Extracted data:
(** A plane, from its begin that was taken to its end. *)
Lemma plane_follows (I : bytes -> Prop) p n segment data send c c1 :
  (forall r, I r -> bytes_ok r /\ len r = len (row c)) ->
  (forall y c', I (row c') -> exists r, I r /\ send y c' = write_row y segment (data y) (set_row r c')) ->
  I (row c) -> begin_plane p c = (0, c1) ->
  follows (plane_script p segment (Z.of_nat n) data) plane_closed c
    (let '(ok, c2) := row_loop n 0 send c1 in let '(rc, c3) := end_plane p c2 in (if negb (rc =? 0) then false else ok, c3)).
Proof.
  intros HI Hsend Hb Hbegin. assert (H1 : row c1 = row c /\ calls c1 = calls c ++ [BeginPlane p 0]).
  { unfold begin_plane, called in Hbegin. injection Hbegin as Hrc <-. cbn. by rewrite Hrc. }
  destruct H1 as [Hrow Hcalls]. rewrite <- Hrow in HI, Hb.
  pose proof (row_loop_follows I n segment data send 0 c1 HI Hsend Hb) as Hrows. destruct (row_loop n 0 send c1) as [ok c2].
  destruct Hrows as (HA & HB & new & Hn & Hr). cbn [fst snd] in *. unfold end_plane, called.
  destruct (od_boot_app_end_plane p (env c2)) as [rc e]. cbn [fst snd]. split; [done|]. cbn [row calls fst snd].
  split; [by rewrite HB, Hrow|]. exists (BeginPlane p 0 :: new ++ [EndPlane p rc]).
  split; [rewrite Hn, Hcalls, <- !app_assoc; done|]. unfold plane_script. destruct ok.
  - subst new. destruct (Z.eqb_spec rc 0) as [->|Hrc]; cbn [negb]; [done|].
    exists (BeginPlane p 0 :: row_script segment data 0 (Z.of_nat n)), (EndPlane p rc), []. by split_and!.
  - assert (Hcut : exists pre last post, BeginPlane p 0 :: new ++ [EndPlane p rc] = pre ++ last :: post /\ rc_of last <> 0 /\
      (pre ++ [taken last]) `prefix_of` BeginPlane p 0 :: row_script segment data 0 (Z.of_nat n) ++ [EndPlane p 0] /\
      forall d, plane_closed d pre last post); [|by destruct (negb (rc =? 0))].
    destruct Hr as (pre & last & post & -> & Hrc & [rest Hp] & Hd). destruct (Hd 0) as (-> & y & g & dt & rc0 & ->).
    exists (BeginPlane p 0 :: pre), (WriteRow y g dt rc0), [EndPlane p rc]. split; [cbn; by rewrite <- app_assoc|]. split; [done|].
    split; [cbn; apply prefix_cons, prefix_app_r; by exists rest|]. intros d. exists rc. do 2 f_equal. symmetry.
    apply (open_plane_rows p segment data 0 (Z.of_nat n) pre ([taken (WriteRow y g dt rc0)] ++ rest)). by rewrite app_assoc.
Qed.

(** A begin that is refused, with what follows it. *)
Lemma refused_begin p n segment data rc post c c1 :
  rc <> 0 -> bytes_ok (row c1) -> len (row c1) = len (row c) -> calls c1 = calls c ++ BeginPlane p rc :: post ->
  (post = [] \/ exists r, post = [EndPlane p r]) ->
  follows (plane_script p segment n data) plane_closed c (false, c1).
Proof.
  intros Hrc Hb Hl Hc Hp. split; [done|]. split; [done|]. exists (BeginPlane p rc :: post). split; [done|].
  exists [], (BeginPlane p rc), post. split; [done|]. split; [done|]. split; [by apply prefix_cons, prefix_nil|]. by intros d.
Qed.

(** ** What is to be seen *)

(** The panel code of a pixel: ink is 0, a swatch its code, and everything else the
    scheme's white. *)
Definition paper (s : screen Q) (x : Z) : Z := bits_at (bitsPerPixel s) (place (bitsPerPixel s) x) (whiteValue s).
Definition code_at (s : screen Q) (x y : Z) : Z :=
  let '(lx, ly) := logical s x y in
  if black s lx ly then 0
  else let si := swatch_at s lx ly in
       if 0 <=? si then Z.land (swatchCode s).[si] (Z.ones (bitsPerPixel s)) else paper s x.
(** A point inside a swatch of the panel's second colour. *)
Definition colored_at (s : screen Q) (x y : Z) : bool :=
  let '(lx, ly) := logical s x y in
  let si := swatch_at s lx ly in (0 <=? si) && negb (border_at s lx ly) && (swatchIsColor s).[si].

(** Bits to a pixel in a plane, and what the plane holds of a pixel: a bit of the
    complemented code on a split 4-gray panel, the second colour in the second plane of
    a two-plane panel, the code otherwise. *)
Definition plane_bpp (s : screen Q) (plane : Z) : Z :=
  if gray4Split s then 1 else if useBitplanes s && (plane =? OD_BOOT_PLANE_SECOND) then 1 else bitsPerPixel s.
Definition shown (s : screen Q) (plane x y : Z) : Z :=
  if gray4Split s then Z.b2z (negb (Z.testbit (code_at s x y) plane))
  else if useBitplanes s && (plane =? OD_BOOT_PLANE_SECOND) then Z.b2z (colorSwatchPlane1 s && colored_at s x y)
  else code_at s x y.

(** The planes of a frame. *)
Definition planes (s : screen Q) : list Z :=
  (plane_for s <$> seqZ 0 (planePasses s)) ++ (if useBitplanes s && negb (colorSwatchPlane1 s) then [OD_BOOT_PLANE_SECOND] else []).

Section Frame.
Context (s : screen Q) (segments : Z) (row0 : bytes).
Context (Hwf : well_formed s segments row0) (Hsplit : splittable s).
Context (Hplane : forall e, (od_boot_app_default_plane (colorScheme s) e).1 = default).

Lemma roomy_len c c' : roomy s c -> bytes_ok (row c') -> len (row c') = len (row c) -> roomy s c'.
Proof using. intros [_ H] Hb Hl. split; [done|lia]. Qed.
(* ===== verification/InflateChunks.v ===== *)
(** The inflater's result does not depend on how its input is cut into pushes
    or how large the buffers of its polls are: an interrupted run, resumed, does
    what the uninterrupted run does. *)

From stdpp Require Import strings.
From S2P Require Import Prelude Span Pump Inflate InflateRead InflateSafe InflateRun Inflater.
Import Span Pump Inflate InflateRead InflateSafe InflateRun Inflater.

Module InflateChunks.

(** ** Loops and their fuel *)

Lemma turns_more {S R : Type} (body : S -> option (S * option R)) n k s r :
  turns n body s = Some r -> (n <= k)%nat -> turns k body s = Some r.
Proof.
  revert k s. induction n as [|n IH]; intros k s Ht Hk; [done|]. destruct k as [|k]; [lia|]. cbn [turns] in *.
  destruct (body s) as [[s1 r1]|]; cbn [mbind option_bind] in *; [|done]. destruct r1; [done|]. apply IH; [done|lia].
Qed.

(** The loop leaves with [r], whatever the fuel. *)
Definition ends {S R : Type} (body : S -> option (S * option R)) (s : S) (r : S * R) : Prop :=
  exists n, turns n body s = Some r.

Lemma ends_unique {S R : Type} (body : S -> option (S * option R)) n s r r' :
  ends body s r -> turns n body s = Some r' -> r' = r.
Proof.
  intros [k Hk] Hn. pose proof (turns_more body n (n + k) s r' Hn ltac:(lia)) as H1.
  pose proof (turns_more body k (n + k) s r Hk ltac:(lia)) as H2. congruence.
Qed.

Lemma ends_step {S R : Type} (body : S -> option (S * option R)) s s' r :
  body s = Some (s', None) -> ends body s' r -> ends body s r.
Proof. intros Hb [n Hn]. exists (Datatypes.S n). cbn [turns]. by rewrite Hb. Qed.
(** The steps of a match: each goes on where the reference does. *)
Definition goes (st : block_stage_t) (lit dist : list Z) (k : Z * trailer) (out : bytes) (bs : list bool) (s s1 : inflate) : Prop :=
  at_stage st out bs s1 /\ coding lit dist k s1 /\ forall ref, run_result ref out s1 -> run_result ref out s.

Lemma len_extra_follows lit dist k out bs s i :
  at_stage BLK_LEN_EXTRA out bs s -> coding lit dist k s -> length_sym (mat s) = i -> 0 <= i < 29 ->
  match take_bits (Z.to_nat (length_extra i)) bs with
  | Some (x, bs') => exists s1, goes BLK_DIST_SYMBOL lit dist k out bs' s s1 /\ match_len (mat s1) = length_from i + x
  | None => run_result None out s
  end.
Proof.
  intros (Hc & Hi & Hst & Hr) [Hlit Hdist Hk] Hls Hir.
  pose proof (block_turn_ample out s s Hc) as Ht. rewrite Hst in Ht. unfold block_len_extra in Ht. rewrite Hls in Ht.
  destruct (length_tables i Hir) as [Htb Htf]. rewrite Htb, Htf in Ht. cbn [mbind option_bind] in Ht.
  destruct (length_extra_range i Hir) as [Hx Hfr].
  pose proof (read_bits_follows (length_extra i) (length_from i) (rd s) bs Hr Hx ltac:(lia)) as Hb.
  destruct (read_bits _ _ (rd s)) as [v r]. unfold follows in Hb. destruct (take_bits _ bs) as [[x bs1]|].
  - destruct Hb as [-> Hr1]. destruct (block_again_follows _ _ _ _ Hc Hi Ht) as (Hc1 & Hi1 & Hrun1).
    eexists. by split; [split; [|split; [|exact Hrun1]]|].
  - destruct Hb as [m ->]. exact (block_fail_follows _ _ _ _ Hc Hi Ht).
Qed.
(* ===== verification/TransferImage.v ===== *)
(** From the sender's bytes to the panel: the PIPE stream of
    [shared/core/od_xfer.c], the pump of [shared/core/od_zlib_pump.c] and the
    inflater of [shared/core/od_zlib_inflate.c] put together.  An upload is the
    sequence of calls [od_pipe.c] makes for the frames of one image; the theorem
    says what the panel's memory holds when it succeeds. *)

From S2P Require Import Prelude Hal TxQueue Span Proto Session World Reply Dispatch Color Pump PipeState XferState Xfer.
From S2P Require Import XferDirect XferPartial Pipe Transfer TransferCmds TransferSession Rfc1951 Inflate InflateRead InflateSafe.
From S2P Require Import InflateRun Inflater InflateChunks InflateWhole InflateCode InflateDyn InflateRfc.
Import Hal TxQueue Span Proto Session World Reply Dispatch Color Pump PipeState XferState Xfer Pipe Transfer TransferCmds.
Import Rfc1951 Inflate InflateRead InflateSafe InflateRun Inflater InflateChunks InflateWhole InflateRfc.

Module TransferImage.

Open Scope xfer_scope.

(** ** The pump, for a client that follows every byte *)

Section Pump.
Context {S : Type} `{InflaterProgress S}.
Variable (sink : bytes -> S -> bool * S) (cap expected : Z) (I : Z -> S -> Prop) (D : S -> Prop).

(** One round: a poll, and its bytes taken by the sink. *)
Definition exact_client : Prop :=
  forall n s, I n s -> 0 <= n <= expected ->
    let '(st, out, s1) := od_inflate_app_poll s cap in
    let s2 := if len out =? 0 then s1 else (sink out s1).2 in
    len out = 0 \/ n + len out <= expected /\ (sink out s1).1 = true ->
    I (n + len out) s2 /\ (st = OD_ZLIB_STATUS_DONE -> D s2).

Definition exact_post (o : od_zlib_pump_status * pump * S) : Prop :=
  let '(st, p, s) := o in
  pump_ok p /\ s_expected_output p = expected /\
  match st with
  | OD_ZLIB_PUMP_MORE => I (s_emitted_output p) s
  | OD_ZLIB_PUMP_DONE => I (s_emitted_output p) s /\ D s
  | OD_ZLIB_PUMP_ERROR => True
  end.

Lemma exact_error p m s : pump_ok p -> s_expected_output p = expected -> exact_post (OD_ZLIB_PUMP_ERROR, with_error p m, s).
Proof. by intros. Qed.

(** A delivery that goes on has taken the whole chunk. *)
Lemma deliver_exact p s out :
  pump_ok p -> s_expected_output p = expected ->
  let '(ok, p', s') := deliver sink p s cap out in
  pump_ok p' /\ s_expected_output p' = expected /\
  (ok = true -> s_emitted_output p' = s_emitted_output p + len out /\
     s' = (if len out =? 0 then s else (sink out s).2) /\
     (len out = 0 \/ s_emitted_output p + len out <= expected /\ (sink out s).1 = true)).
Proof.
  intros Hp He. pose proof Hp as (Hle & Hf & H0'). unfold deliver.
  destruct (Z.ltb_spec cap (len out)); [by split|].
  destruct (Z.eqb_spec (len out) 0) as [Hz|Hz]; [split; [done|]; split; [done|]; intros _; rewrite Hz, Z.add_0_r; auto|].
  unfold fits in Hf. rewrite (wrap_id 32) by (unfold fits; lia).
  destruct (Z.ltb_spec (s_expected_output p) (s_emitted_output p)); [lia|]. cbn [orb].
  destruct (Z.ltb_spec (s_expected_output p - s_emitted_output p) (len out)); [by split|].
  destruct (sink out s) as [[] s'] eqn:Es; cbn [fst snd]; [|by split].
  unfold pump_ok, fits. cbn [with_emitted s_emitted_output s_expected_output].
  rewrite (wrap_id 32) by (unfold fits; lia). split; [lia|]. split; [done|]. intros _. split; [lia|]. split; [done|]. right. split; [lia|done].
Qed.

Lemma pump_loop_exact final fuel p s :
  0 < cap -> exact_client -> pump_ok p -> s_expected_output p = expected -> I (s_emitted_output p) s ->
  (Z.to_nat (expected - s_emitted_output p) < fuel)%nat ->
  exists o, pump_loop fuel sink final cap p s = Some o /\ exact_post o.
Proof.
  intros Hcap Hc. revert p s. induction fuel as [|fuel IH]; intros p s Hp He HI Hfuel; [lia|].
  cbn [pump_loop]. pose proof Hp as (Hle & _ & H0'). pose proof (Hc _ s HI ltac:(lia)) as Hround.
  pose proof (poll_ready_produces s) as Hready.
  destruct (od_inflate_app_poll s cap) as [[status out] s1] eqn:Epoll. cbn zeta in Hround.
  pose proof (deliver_exact p s1 out Hp He) as Hd.
  destruct (deliver sink p s1 cap out) as [[ok p2] s2]. destruct Hd as (Hp2 & He2 & Hd).
  destruct ok; cbn [negb]; [|by eexists; split; [done|]].
  destruct (Hd eq_refl) as (Hem & -> & Htaken). destruct (Hround Htaken) as [HI2 HD2]. rewrite <- Hem in HI2. destruct status.
  - destruct final; (eexists; split; [done|]); [by apply exact_error|]. by split.
  - assert (out <> []) by by eapply Hready.
    apply IH; try done. destruct out; [done|]. cbn [length] in Hem. destruct Hp2 as (? & _). lia.
  - destruct (_ || _); (eexists; split; [done|]); [by apply exact_error|].
    split; [done|]. split; [done|]. split; [done|]. by apply HD2.
  - eexists; split; [done|]. by apply exact_error.
Qed.

Lemma pump_push_exact p s input final :
  0 < cap -> exact_client -> od_span_valid input = true -> pump_ok p -> s_expected_output p = expected ->
  I (s_emitted_output p) (od_inflate_app_push s input final).2 ->
  exists o, od_zlib_pump_push p s input final true cap (Some sink) = Some o /\ exact_post o.
Proof.
  intros Hcap Hc Hv Hp He HI. unfold od_zlib_pump_push. rewrite Hv. cbn [negb orb od_mut_span_valid].
  destruct (Z.eqb_spec cap 0); [lia|]. destruct (od_inflate_app_push s input final) as [status s1]. cbn [snd] in HI.
  assert (Hl : exists o, pump_loop (pump_fuel p) sink final cap p s1 = Some o /\ exact_post o)
    by (apply pump_loop_exact; try done; unfold pump_fuel; lia).
  assert (Herr : forall m, exists o, Some (OD_ZLIB_PUMP_ERROR, with_error p m, s1) = Some o /\ exact_post o)
    by (intros m; eexists; split; [done|]; by apply exact_error).
  destruct (s_pump_error p); [by eexists; split; [done|]|destruct status; auto..].
Qed.
End Pump.

(** ** The stream's history *)

Section Linked.
Context `{ZlibConfig, Image}.

Lemma run_calls_app cs cs' s :
  run_calls (cs ++ cs') s =
    '(out, s) ← run_calls cs s; '(out', s) ← run_calls cs' s; Some (out ++ out', s).
Proof.
  revert s. induction cs as [|[b f|cap] cs IH]; intros s; cbn [run_calls app mbind option_bind].
  - by destruct (run_calls cs' s) as [[]|].
  - apply IH.
  - destruct (od_zlib_stream_poll s cap) as [[[st new] s1]|]; cbn [mbind option_bind]; [|done]. rewrite IH.
    destruct (run_calls cs s1) as [[o s2]|]; cbn [mbind option_bind]; [|done].
    destruct (run_calls cs' s2) as [[o' s3]|]; cbn [mbind option_bind]; [|done]. by rewrite app_assoc.
Qed.

Lemma pushed_app cs cs' : pushed (cs ++ cs') = pushed cs ++ pushed cs'.
Proof. unfold pushed. by rewrite map_app, concat_app. Qed.

(** Since its reset the stream was given [fed] and has written [out]. *)
Definition linked (out fed : bytes) (z : inflate) : Prop :=
  exists cs, Forall call_ok cs /\ pushed cs = fed /\ run_calls cs (od_zlib_stream_reset image_size) = Some (out, z).

Lemma linked_reset : linked [] [] (od_zlib_stream_reset image_size).
Proof. by exists []. Qed.

Lemma linked_more out fed z cs :
  linked out fed z -> Forall call_ok cs ->
  exists new z', run_calls cs z = Some (new, z') /\ linked (out ++ new) (fed ++ pushed cs) z'.
Proof.
  intros (cs0 & Hok0 & <- & Hr) Hok.
  destruct (run_calls_ok cs0 [] _ Hok0 (or_intror reset_core)) as (o & z0 & Hr0 & Hs). rewrite Hr in Hr0. injection Hr0 as <- <-.
  destruct (run_calls_ok cs out z Hok Hs) as (new & z' & Hr' & _). exists new, z'. split; [done|]. exists (cs0 ++ cs).
  split; [by apply Forall_app|]. split; [apply pushed_app|]. rewrite run_calls_app, Hr. cbn [mbind option_bind]. by rewrite Hr'.
Qed.

Lemma linked_push out fed z b final :
  linked out fed z -> bytes_ok b -> linked out (fed ++ b) (od_zlib_stream_push z (Some b) (len b) final).2.
Proof.
  intros Hl Hb. destruct (linked_more out fed z [Push b final] Hl) as (new & z' & Hr & Hl'); [by repeat constructor|].
  cbn [run_calls] in Hr. injection Hr as <- <-. revert Hl'. unfold pushed. cbn [map concat]. by rewrite !app_nil_r.
Qed.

Assigned task:
Copy out, word for word, the part of the entries above that begins at the line with "intros (Hc &" and ends at the line with "destruct (length_tables i", including both.

Written response:
  intros (Hc & Hi & Hst & Hr) [Hlit Hdist Hk] Hls Hir.
  pose proof (block_turn_ample out s s Hc) as Ht. rewrite Hst in Ht. unfold block_len_extra in Ht. rewrite Hls in Ht.
  destruct (length_tables i Hir) as [Htb Htf]. rewrite Htb, Htf in Ht. cbn [mbind option_bind] in Ht.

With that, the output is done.